# Exercise directions
Look through the records that follow and state how many lines hold the word "VDict", without adding anything.

# Data to use

————————

(* ===== verification/LlmDrafter.v ===== *)
(** * Customer-Resolution agent: drafting with the LLM

    [draft_with_llm] of [apps/agents/customer_resolution/response_drafter.py]: the
    LLM writes the response, the template is its fallback, and the leak guard reads
    what it wrote.  The runtime is an argument of the function, so its result store
    is passed and returned. *)

From Stdlib Require Import ZArith Bool Ascii String List Lia.
From stdpp Require Import base list strings gmap.
From S2P Require Import Prelude.
From S2P Require Import PyFloat.
From S2P Require Import Contracts.
From S2P Require Import Envelope.
From S2P Require Import CaseModels.
From S2P Require Import Drafter.
From S2P Require Import DecisionFacts.
From S2P Require Import Llm.
From S2P Require Import LlmConfig.
From S2P Require Import Prompts.
From S2P Require Import Async.
From S2P Require Import LlmRuntime.
From S2P Require Import Execution.
From S2P Require Import LlmFacts.

Open Scope string_scope.
Open Scope list_scope.
Open Scope Z_scope.
Open Scope prog_scope.

#[local] Set Default Proof Using "Type".

(** What the drafting call takes from outside: the codec and the prompts directory, the
    JSON schema and the pydantic fields of [ResponseDraft] and the profile [resolve_profile] selects. *)
Class Drafting := {
  drafting_prompting :: Prompting;
  draft_json_schema : list (string * pyval);
  draft_fields : pyval → result ResponseDraft;
  draft_dump : ResponseDraft → list (string * pyval);
  draft_profile : ModelProfile;
}.

(** [ResponseDraft] as an output schema, with its own validator. *)
#[export] Instance draft_schema `{Drafting} : Schema ResponseDraft := {|
  model_json_schema := draft_json_schema;
  model_validate data := d ← draft_fields data; mk_draft d;
  model_dump := draft_dump |}.

(** [allowed_facts.model_dump(mode="json")] *)
Definition dump_facts (f : AllowedFacts) : pyval :=
  VDict [ ("refund_amount", vopt VFloat (af_refund_amount f));
          ("currency", vopt VStr (af_currency f));
          ("order_reference", vopt VStr (af_order_reference f));
          ("billing_outcome_summary", vopt VStr (af_billing_outcome_summary f));
          ("eligibility", vopt VBool (af_eligibility f)) ].

(** [tone.model_dump(mode="json")] *)
Definition dump_tone (t : ToneConfig) : pyval :=
  VDict [ ("brand_name", VStr (tone_brand_name t)); ("greeting", VStr (tone_greeting t));
          ("signoff", VStr (tone_signoff t)); ("formality", VStr (tone_formality t));
          ("apologetic", VBool (tone_apologetic t)) ].

(** The draft rebuilt with [requires_human_approval=True]. *)
Definition force_approval (d : ResponseDraft) : result ResponseDraft :=
  mk_draft {| rd_subject := rd_subject d; rd_body := rd_body d;
              rd_response_type := rd_response_type d; rd_requires_human_approval := true |}.

Section Draft.
Context `{Uuids} `{Drafting}.
(** The runtime: with a publisher or without one. *)
Variable publishing : bool.
Variable redact_pii : bool.
Variable outcome : ResolutionOutcome.
Variable allowed_facts : AllowedFacts.
Variable tone_config : option ToneConfig.
Variable ticket_summary : string.

Definition tone : ToneConfig := default DEFAULT_TONE tone_config.

Definition fallback_draft : result ResponseDraft :=
  draft_structured_response outcome allowed_facts (Some tone).

Definition draft_request (correlation_id causation_id : UUID) : AssistiveRequest ResponseDraft := {|
  ar_task_kind := kind_draft_response;
  ar_agent_id := CaseModels.AGENT_ID;
  ar_correlation_id := correlation_id;
  ar_causation_id := causation_id;
  ar_instructions :=
    "Draft a customer-facing response for this support case. " +:+
    "Use ONLY the allowed facts provided. Do NOT reveal internal fields, " +:+
    "risk scores, confidence values, or evidence details. " +:+
    "The response must be professional and empathetic.";
  ar_grounding_inputs :=
    [ ("outcome", VStr (ResolutionOutcome_value outcome));
      ("allowed_facts", dump_facts allowed_facts); ("tone", dump_tone tone);
      ("ticket_summary", VStr ticket_summary) ];
  ar_examples := None;
  ar_idempotency_key := "";
  ar_fallback := fallback_draft |}.

Definition given_or_fresh (id : option UUID) : prog UUID :=
  match id with Some u => Ret u | None => fresh_uuid end.

(** What is done with the runtime's result. *)
Definition review_draft (result : AssistiveResult ResponseDraft) : Prelude.result ResponseDraft :=
  match res_value result with
  | Instance_ draft =>
      match _assert_no_internal_leak (rd_body draft) with
      | Err (ValueError _) => draft ← fallback_draft; force_approval draft
      | Err e => Err e
      | Ok _ =>
          if bool_decide (res_reasoning_path result = path_fallback)
          then force_approval draft else Ok draft
      end
  | Plain _ => fallback_draft
  end.

Definition draft_with_llm (correlation_id causation_id : option UUID)
    (store : AssistiveResultStore ResponseDraft) :
    prog (ResponseDraft * AssistiveResultStore ResponseDraft) :=
  let! cid := given_or_fresh correlation_id in
  let! cause := given_or_fresh causation_id in
  let! request := lift (mk_request (draft_request cid cause)) in
  let! (result, store) := reason publishing redact_pii draft_profile request store in
  let! draft := lift (review_draft result) in
  Ret (draft, store).
End Draft.

(** ** A leak does not span a line break *)




(** ** What the customer may read *)

Definition clean_tone (t : ToneConfig) : Prop := ¬ leaks (tone_greeting t) ∧ ¬ leaks (tone_signoff t).

Lemma not_leaks_guard text : is_ok (_assert_no_internal_leak text) → ¬ leaks text.
Proof. intros [u Hu]. pose proof (guard_spec text) as H. by rewrite Hu in H. Qed.

Lemma default_tone_clean : clean_tone DEFAULT_TONE.
Proof. split; apply not_leaks_guard; by eexists. Qed.






Section Facts.
Context `{Uuids} `{Drafting}.
Context (publishing : bool)
  (redact_pii : bool).
Context (env : Environment).

(** ** The result store holds plain data *)

Definition plain_store (s : AssistiveResultStore ResponseDraft) : Prop :=
  Forall (λ kd : string * AssistiveResult ResponseDraft, ∃ v, res_value kd.2 = Plain v) (rs_cache s).

Lemma new_store_plain : plain_store new_store.
Proof. constructor. Qed.





(** ** Where a draft comes from *)

(** The request was not answered from the result store. *)
Abbreviation missed request store := (cached (ar_idempotency_key request) (rs_cache store) = None).











(** Remark (safety): the model has the last word on what is not its body.  A first
    completion that parses, validates and has a guarded body is the draft, whatever
    its subject says and whatever it answers for the human approval, even for an
    approval or an escalation: neither the guard nor [HUMAN_APPROVAL_OUTCOMES] is
    applied to them. *)
Theorem model_draft_unchanged outcome facts tone_config summary cid cause store w raw d :
  (∀ request, mk_request (draft_request outcome facts tone_config summary cid cause) = Ok request →
     cached (ar_idempotency_key request) (rs_cache store) = None ∧
     env _ (Invoke (_render_prompt request)) w = Completed raw) →
  _validate_output (raw_text raw) = Some d →
  ¬ leaks (rd_body d) →
  ∃ store' w', run env (draft_with_llm publishing redact_pii outcome facts tone_config summary
                          (Some cid) (Some cause) store) w = (Ok (d, store'), w').
Proof.
  intros Hmiss Hv Hleak. unfold draft_with_llm. rewrite run_bind. cbn [given_or_fresh run].
  rewrite run_bind. cbn [given_or_fresh run]. rewrite run_bind, run_lift.
  destruct (mk_request (draft_request outcome facts tone_config summary cid cause)) as [request|] eqn:Er;
    [|done].
  destruct (Hmiss request eq_refl) as [Hc Hraw]. cbv beta iota. rewrite run_bind.
  unfold reason at 1. rewrite run_bind. cbn [run now reads]. unfold results_get. rewrite Hc.
  cbn [run effect]. rewrite Hraw. unfold settle_completion. rewrite Hv.
  destruct (run_finish publishing redact_pii draft_profile env request (w_now w)
              (_compute_prompt_ref (ar_task_kind request) (_render_prompt request)) raw d store w)
    as (w' & r & -> & _ & _ & _ & H1 & H2 & _).
  rewrite run_bind, run_lift. unfold review_draft. rewrite H1, H2.
  pose proof (guard_spec (rd_body d)) as Hg. destruct (_assert_no_internal_leak (rd_body d)); [|done].
  by eexists _, w'.
Qed.
End Facts.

————————

# Task output
2